6 responses so far ↓

  • 1 Nirvan // Jul 29, 2009 at 9:40 pm

    Sure we will come out of this only to find Oil at 200 dollars a barrel (again). The population ponzi is catching upto us. What I am seeing is a series of events that will keep hitting full recovery , right from resource constraints, climate to pandemics.

  • 2 Greg Atkinson // Jul 29, 2009 at 9:55 pm

    Hi Nirvan, I guess what worries me the most is the rapid increase in population and the threat of a really nasty virus spreading across the globe. We can work around a lack of oil but as history has shown us, even a flu can wipe out millions of people. It seems to me with all the focus on global warming that we might not be focusing on the real threats to our existence.

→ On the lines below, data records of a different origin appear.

Definition bind {A B} (m : M A) (k : A -> M B) : M B :=
  fun w =>
    match m w with
    | None => None
    | Some (Normal a, w') => k a w'
    | Some (Throw e, w') => Some (Throw e, w')
    end.

Notation "x <- m ;; k" := (bind m (fun x => k))
  (at level 61, m at next level, right associativity).
Notation "m ;; k" := (bind m (fun _ => k))
  (at level 61, right associativity).

(** Read a member: [this.f]. *)
Definition this {A} (f : SignupComponent -> A) : M A :=
  fun w => Some (Normal (f (self w)), w).

(** Write a member: [this.f = v]. *)
Definition assign (f : SignupComponent -> SignupComponent) : M unit :=
  fun w => Some (Normal tt, with_self f w).

(** [try { body } catch (err) { handler(err) }] *)
Definition try_catch {A} (body : M A) (handler : JsError -> M A) : M A :=
  fun w =>
    match body w with
    | None => None
    | Some (Normal a, w') => Some (Normal a, w')
    | Some (Throw e, w') => handler e w'
    end.

(** No fuel left. *)
Definition out_of_fuel {A} : M A := fun _ => None.

Definition threw {A} (r : Completion A) : option JsError :=
  match r with Normal _ => None | Throw e => Some e end.

(** A call into a service: the oracle decides the completion and the new
    exposed state, and the call is logged with its outcome. *)
Definition extcall {A} (c : Call) (oracle : Ext -> Completion A * Ext)
  : M A :=
  fun w =>
    let (r, e') := oracle (ext w) in
    Some (r, mkWorld (self w) e' (calls w ++ [mkEvent c (threw r)])
               (checks w)).

(** The behaviour of the injected services and of [localStorage]. *)
Record Services : Type := mkServices {
  sv_register : string -> string -> string -> Ext -> Completion unit * Ext;
  sv_addContact : Contact -> Ext -> Completion unit * Ext;
  sv_getUsername : string -> Ext -> Completion string * Ext;
  sv_navigate : list string -> Ext -> Completion unit * Ext;
  sv_show : string -> Ext -> Completion unit * Ext;
  sv_setItem : string -> string -> Ext -> Completion unit * Ext
}.
(** * Character render system of midgarts: a shallow embedding

    The embedded file is [internal/system/character_render_system.go]:
    [renderCharacter], [renderAttachment], [renderLayer] and
    [renderSpriteCommand], and the registry of characters around them:
    [NewCharacterRenderSystem], [Update], [Add], [AddByInterface] and
    [Remove].

    Go's [int] and [int64] are 64-bit two's-complement integers, modelled as
    [Z] with the wrap-around written at every arithmetic site.  [float32] and
    [float64] are IEEE 754 binary32 and binary64, modelled with the Standard
    Library's [spec_float] at precisions 24 and 53.  Run-time panics and
    [log.Fatal] are outcomes of their own. *)

From Stdlib Require Import ZArith List Bool Lia SpecFloat.
From Stdlib Require String Ascii DecimalString DecimalPos DecimalZ.
Import ListNotations.
Open Scope Z_scope.

(** ** Go integers *)

Module GoInt.

Definition wrap64 (z : Z) : Z := (z + 2 ^ 63) mod 2 ^ 64 - 2 ^ 63.

Definition in_int64 (z : Z) : Prop := - 2 ^ 63 <= z < 2 ^ 63.

Definition add64 (a b : Z) : Z := wrap64 (a + b).
Definition sub64 (a b : Z) : Z := wrap64 (a - b).
Definition mul64 (a b : Z) : Z := wrap64 (a * b).

(** [a / b] on int64 for [b <> 0] (the caller models the panic on zero):
    truncated division; [MinInt64 / -1] wraps. *)
Definition quot64 (a b : Z) : Z := wrap64 (Z.quot a b).

(** [a % b] on int64 for [b <> 0]: the sign follows the dividend. *)
Definition rem64 (a b : Z) : Z := Z.rem a b.

(** [len(s)] *)
Definition len {A : Type} (l : list A) : Z := Z.of_nat (length l).

(** [s[i]], [None] standing for the index-out-of-range panic. *)
Definition index {A : Type} (l : list A) (i : Z) : option A :=
  if i <? 0 then None else nth_error l (Z.to_nat i).

End GoInt.
Export GoInt.

(** ** Go floating point *)

Module GoFloat.

Definition float32 : Type := spec_float.
Definition float64 : Type := spec_float.

Definition prec32 : Z := 24.
Definition emax32 : Z := 128.
Definition prec64 : Z := 53.
Definition emax64 : Z := 1024.

(** Conversions of an integer to a float: round to nearest, ties to even. *)
Definition f32_of_int (z : Z) : float32 := binary_normalize prec32 emax32 z 0 false.
Definition f64_of_int (z : Z) : float64 := binary_normalize prec64 emax64 z 0 false.

Definition signed (s : bool) (m : positive) : Z := cond_Zopp s (Zpos m).

(** [float64(x)] for a float32 [x]: exact, the mantissa is re-aligned. *)
Definition f64_of_f32 (x : float32) : float64 :=
  match x with
  | S754_finite s m e => binary_normalize prec64 emax64 (signed s m) e s
  | _ => x
  end.

(** [float32(x)] for a float64 [x]: rounds. *)
Definition f32_of_f64 (x : float64) : float32 :=
  match x with
  | S754_finite s m e => binary_normalize prec32 emax32 (signed s m) e s
  | _ => x
  end.

Definition f32_add : float32 -> float32 -> float32 := SFadd prec32 emax32.
Definition f32_sub : float32 -> float32 -> float32 := SFsub prec32 emax32.
Definition f32_mul : float32 -> float32 -> float32 := SFmul prec32 emax32.
Definition f64_mul : float64 -> float64 -> float64 := SFmul prec64 emax64.
Definition f64_div : float64 -> float64 -> float64 := SFdiv prec64 emax64.

(** The integer part of a finite float, fraction discarded. *)
Definition truncate (x : spec_float) : option Z :=
  match x with
  | S754_zero _ => Some 0
  | S754_finite s m e =>
      Some (cond_Zopp s
              match e with
              | Z0 => Zpos m
              | Zpos _ => Zpos m * 2 ^ e
              | Zneg p => Zpos m / 2 ^ Zpos p
              end)
  | _ => None
  end.

(** [int64(x)] for a float [x].  When the truncated value does not fit (or
    [x] is NaN or infinite) Go leaves the result to the implementation: it is
    the argument [undefined], a function of [x]. *)
Definition int64_of_float (undefined : spec_float -> Z) (x : spec_float) : Z :=
  match truncate x with
  | Some z => if (- 2 ^ 63 <=? z) && (z <? 2 ^ 63) then z else undefined x
  | None => undefined x
  end.

Definition is_pos_inf (x : spec_float) : bool :=
  match x with S754_infinity false => true | _ => false end.

Definition is_nan (x : spec_float) : bool :=
  match x with S754_nan => true | _ => false end.
Definition createPriorities (priorities : list VariantSpec)
  : result (list Util.IPriority) :=
  let home := escapedHome in
  let preferred := getPreferredPath env in
  rbind (reduce (fun acc p =>
                   rbind (locationRules home p)
                         (fun rules => Ok (acc ++ rules)))
                priorities [])
        (fun mapped =>
           match preferred with
           | Some p =>
               if JsString.truthy p
               then rbind (Re.new_RegExp (Util.escapeRegexSpecialChars p))
                      (fun re =>
                         Ok ({| Util.regex := re; Util.weight := 151;
                                Util.quality := Custom |} :: mapped))
               else Ok mapped
           | None => Ok mapped
           end).

End Base.

End Darwin.

(** ** [DarwinFirefoxBrowserFinder] *)
Module Firefox.

Definition wellKnownPaths : list IExecutable :=
  [ {| path := lit "/Applications/Firefox.app/Contents/MacOS/firefox";
       quality := Stable |};
    {| path := lit "/Applications/Firefox Developer Edition.app/Contents/MacOS/firefox";
       quality := Dev |};
    {| path := lit "/Applications/Firefox Nightly.app/Contents/MacOS/firefox";
       quality := Canary |} ].

Definition getPreferredPath (env : ProcessEnv) : option str :=
  env (lit "FIREFOX_PATH").

Definition variants : list Darwin.VariantSpec :=
  [ {| Darwin.name := lit "Firefox.app"; Darwin.weight := 0;
       Darwin.quality := Stable |};
    {| Darwin.name := lit "Firefox Nightly.app"; Darwin.weight := 1;
       Darwin.quality := Canary |};
    {| Darwin.name := lit "Firefox Developer Edition.app"; Darwin.weight := 2;
       Darwin.quality := Dev |} ].

Definition suffixes : list str := [lit "/Contents/MacOS/firefox"].
Definition defaultPaths : list str := [lit "/Applications/Firefox.app"].
Definition pattern : str := lit "Firefox[A-Za-z ]*.app".

Section Finder.

Variable h : Host.
Variable env : ProcessEnv.
(** [sort] of [./util], which is not under src/: any function. *)
Variable sort : list str -> list Util.IPriority -> list IExecutable.

Definition findAllInner : W (list IExecutable) :=
  installations <-
    Darwin.findLaunchRegisteredApps h env getPreferredPath
      pattern defaultPaths suffixes ;;
  priorities <-
    liftR (Darwin.createPriorities env getPreferredPath variants) ;;
  ret (sort installations priorities).

Definition findAll : M Promise := Darwin.findAll findAllInner.

Definition findWhere (predicate : IExecutable -> bool)
  : M (option IExecutable) :=
  Darwin.findWhere h wellKnownPaths findAllInner predicate.

End Finder.

End Firefox.

(** ** Vocabulary of the properties *)

(** A use of the finder by a caller. *)
Inductive call : Type :=
| CallFindAll
| CallFindWhere (predicate : IExecutable -> bool).

Section Calls.

Variable h : Host.
Variable wellKnownPaths : list IExecutable.
Variable findAllInner : W (list IExecutable).

(** One call: the promises [findAll] handed to the caller, and the state
    the call leaves. *)
Definition runCall (c : call) (st : State) : list Promise * State :=
  match c with
  | CallFindAll =>
      match Darwin.findAll findAllInner st with
      | (Ok p, st') => ([p], st')
      | (_, st') => ([], st')
      end
  | CallFindWhere predicate =>
      ([], snd (Darwin.findWhere h wellKnownPaths findAllInner predicate st))
  end.

Fixpoint runCalls (cs : list call) (st : State) : list Promise * State :=
  match cs with
  | [] => ([], st)
  | c :: t =>
      let (ps, st1) := runCall c st in
      let (qs, st2) := runCalls t st1 in
      (ps ++ qs, st2)
  end.

End Calls.

(** The well-known paths [findWhere] probes: those satisfying the predicate,
    up to the first accessible one. *)
Fixpoint probedWellKnown (h : Host) (predicate : IExecutable -> bool)
         (l : list IExecutable) : list str :=
  match l with
  | [] => []
  | t :: rest =>
      if predicate t
      then path t ::
           (if fs_access h (path t) then []
            else probedWellKnown h predicate rest)
      else probedWellKnown h predicate rest
  end.

Definition addProbes (st : State) (ps : list str) : State :=
  {| foundAll := foundAll st; scans := scans st;
     world := {| commands := commands (world st);
                 probes := probes (world st) ++ ps |} |}.

(** The finder's memo and its scan count agree: no scan was run while the
    memo is empty, one was run once it is filled. *)
Definition memoInv (st : State) : Prop :=
  match foundAll st with
  | None => scans st = 0
  | Some _ => scans st = 1
  end.

Definition isFindAll (c : call) : bool :=
  match c with CallFindAll => true | CallFindWhere _ => false end.

(** The reading of the retry-after-failure sentence: once the promise of a
    first [findAll] has rejected, the next [findAll] runs a new scan. *)
Definition retriesAfterFailure : Prop :=
  forall h env sort w p st1 e,
    Firefox.findAll h env sort (newFinder w) = (Ok p, st1) ->
    settled p = Throw e ->
    scans (snd (Firefox.findAll h env sort st1)) = S (scans st1).

(** ** Sample hosts

    [path.posix.join] of Node for two arguments, and hosts to run the finder
    on. *)
Module Posix.

Definition isDot (s : str) : bool := JsString.eqb s (lit ".").
Definition isDotDot (s : str) : bool := JsString.eqb s (lit "..").

(** Segments are resolved left to right; [acc] is most recent first. *)
Fixpoint resolve (allowAbove : bool) (segs acc : list str) : list str :=
  match segs with
  | [] => rev acc
  | s :: t =>
      if JsString.truthy s && negb (isDot s) then
        if isDotDot s then
          match acc with
          | top :: acc' =>
              if isDotDot top then resolve allowAbove t (s :: acc)
              else resolve allowAbove t acc'
          | [] => resolve allowAbove t (if allowAbove then [s] else [])
          end
        else resolve allowAbove t (s :: acc)
      else resolve allowAbove t acc
  end.

Definition normalize (p : str) : str :=
  match p with
  | [] => lit "."
  | _ :: _ =>
      let isAbsolute := JsString.startsWith (lit "/") p in
      let trailing := JsString.startsWith (lit "/") (rev p) in
      let body :=
        JsString.join "/" (resolve (negb isAbsolute) (JsString.split "/" p) []) in
      match body with
      | [] => if isAbsolute then lit "/"
              else if trailing then lit "./" else lit "."
      | _ :: _ =>
          (if isAbsolute then lit "/" else []) ++ body
          ++ (if trailing then lit "/" else [])
      end
  end.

  • 3 Cynical Cyril // Aug 5, 2009 at 9:54 am

    If you look at things with a cold heart you could suggest that a pandemic killing millions of people would be healthy for the planet. The Earth is overpopulated – there is not refuting this claim. Economics needs growth to function as we know it… but the Rule of 72 tells us that the growth levels we aim for are not sustainable given the finite resources the Earth can provide us with. We are going to run out of oil, water, farmable land and the oceans will be cleaned out and poisoned if we continue down the current path. Forget climate change for a minute and focus on overpopulation and the ill’s of human impact on our environment. The earth will see that humans become extinct as it will evolve into an environment in which humans cannot survive. We cannot live in synergy with our local environment, we must destroy it. All other animals live within the confines of what the local environment supplies and manage their populations accordingly. We seem to have missed that part of sensible inhabitation of an ecosystem…. Humans decided to follow the virus philosophy of destroying the host 🙁

  • 4 Greg Atkinson // Aug 5, 2009 at 1:05 pm

    Cyril I think there are bigger threats to humanity than global warming and overpopulation as you mention is certainly one of them as I wrote in: Are climate change and global warming dangerous distractions?

    If the planet warms up people can move, but there is no escaping from a shortage of resources. It seems to me that we are focused on the wrong threat.

  • 5 Senator13 // Aug 5, 2009 at 4:13 pm

    I think it is safe to say that there are bigger fish to fry. However I think there needs to be a greater focus on problems in our own back yard first before Rudd goes off trying to solve, and I use that term loosely, every body else’s problems.

  • 6 Greg Atkinson // Oct 31, 2009 at 6:30 am

    U.S GDP data indicates the economy has moved back into growth and stocks rally. Next U.S. stocks plunge because of weak consumer confidence. We are still in the economic twilight zone!